Very interesting. As someone who thinks that it's much worse for a 10 year old to die than a newborn, and possibly even for an 18 year old too, I'm probably out there by today's standards (and no, I'm not a time traveller from the "massive child mortality" era though this historical perspective undoubtedly plays a role).

As someone who had an abortion which didn't feel like a tragic or difficult decision -- in the sense that I didn't have a doubt for a moment what I wanted to do -- but still felt like a much harder thing to go through than taking a morning-after pill (I think it's this scared animal thing kicking in here) I feel that the concept of gradually "increasing" personhood might be a decent compromise here -- and as on your embryos vs child example, the vast majority of anti abortion people don't REALLY seem to believe that abortion is equivalent to infanticide, never mind "proper" murder.

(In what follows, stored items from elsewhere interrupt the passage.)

(** * pyls.utils: z-scoring, normalisation, cross-covariance, dummy coding

    A shallow embedding of [pyls/utils.py] and the verification of its
    numerical contracts.

    Arrays are modelled by value: a 2-D array is its number of columns
    together with the list of its rows (so that an array with no rows still
    has a second dimension, as a NumPy array of shape (0, J) has), a 1-D
    array is a list.  Floating point numbers are the real numbers, and
    what is proved of mean, standard deviation and norm is proved of
    exact arithmetic; [zscore] and [normalize] are stated a second time
    over any arithmetic of the entries ([Module Rounded]), and what is
    proved there holds of double precision too.  NumPy operations that can
    raise (index assignment, boolean-mask indexing, matrix product,
    stacking) return a [result]; the exception propagates through [bind] as
    it does through the Python call stack.

    [Module Store] states the functions a second time over an explicit
    store of array objects, where index assignment overwrites the object
    it is applied to; the two versions are proved to agree, and the store
    version is the one the frame property is proved of. *)

From Stdlib Require Import List ZArith Reals Lra Lia Bool Arith Sorted.
From Stdlib Require String.
From Stdlib Require Floats.
Import ListNotations.
(** The in-order branch of [insertEvent]: the [else] of the out-of-order
    test. *)
Definition insertEvent_inOrder (e : Event) (st : Heap * ZoneIndex EL)
  : Heap * ZoneIndex EL :=
  let '(h, this) := st in
  let this := set_lastAddEventTime (time e) this in
  match ownScope e with
  | Some s =>
      (* Scope enter event. *)
      let h := match currentScope_ this with
               | Some c => Scope_addChild c s h
               | None => h
               end in
      (h, set_currentScope (Some s) this)
  | None =>
      if eventType e =? eventTypes_scopeLeave this then
        (* Scope leave event. *)
        let h := Event_setScope e (currentScope_ this) h in
        match currentScope_ this with
        | Some c =>
            let h := Scope_setLeaveEvent c e h in
            (h, set_currentScope (Scope_getParent c h) this)
        | None => (h, this)
        end
      else
        (* Attach the event to the current scope. *)
        match currentScope_ this with
        | Some c => (Event_setScope e (Some c) h, this)
        | None => (h, this)
        end
  end.

(** The zone-specific part of [insertEvent], for an event of this zone:
    everything between the zone test and the base call. *)
Definition insertEvent_classify (e : Event) (st : Heap * ZoneIndex EL)
  : Heap * ZoneIndex EL :=
  if (time e <? lastAddEventTime_ (snd st))%Z then
    (* Event is out of order - add to the pending list. *)
    (fst st,
     set_pending (pendingOutOfOrderEvents_ (snd st) ++ [e]) (snd st))
  else
    insertEvent_inOrder e st.

Definition insertEvent (e : Event) (st : Heap * ZoneIndex EL)
  : Heap * ZoneIndex EL :=
  if zone e =? zone_ (snd st) then
    let '(h, this) := insertEvent_classify e st in
    (h, set_base (EventList_insertEvent e (base this)) this)
  else st.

>> I would be pretty unhappy about dying even if I died painlessly and no one would miss me.

Interesting. Even if you didn't know it was to happen or that you were dying?

I think I'd be ok with it. On some level, it would feel like an optimal, even desirable solution: nobody gets harmed apart from the future me, who doesn't exist. Of course, you're young, so you have a realistically worthwhile future of projects and "projects", rather than just waiting for the (clearly visible on the horizon) decrepitude to arrive; so that makes a big difference.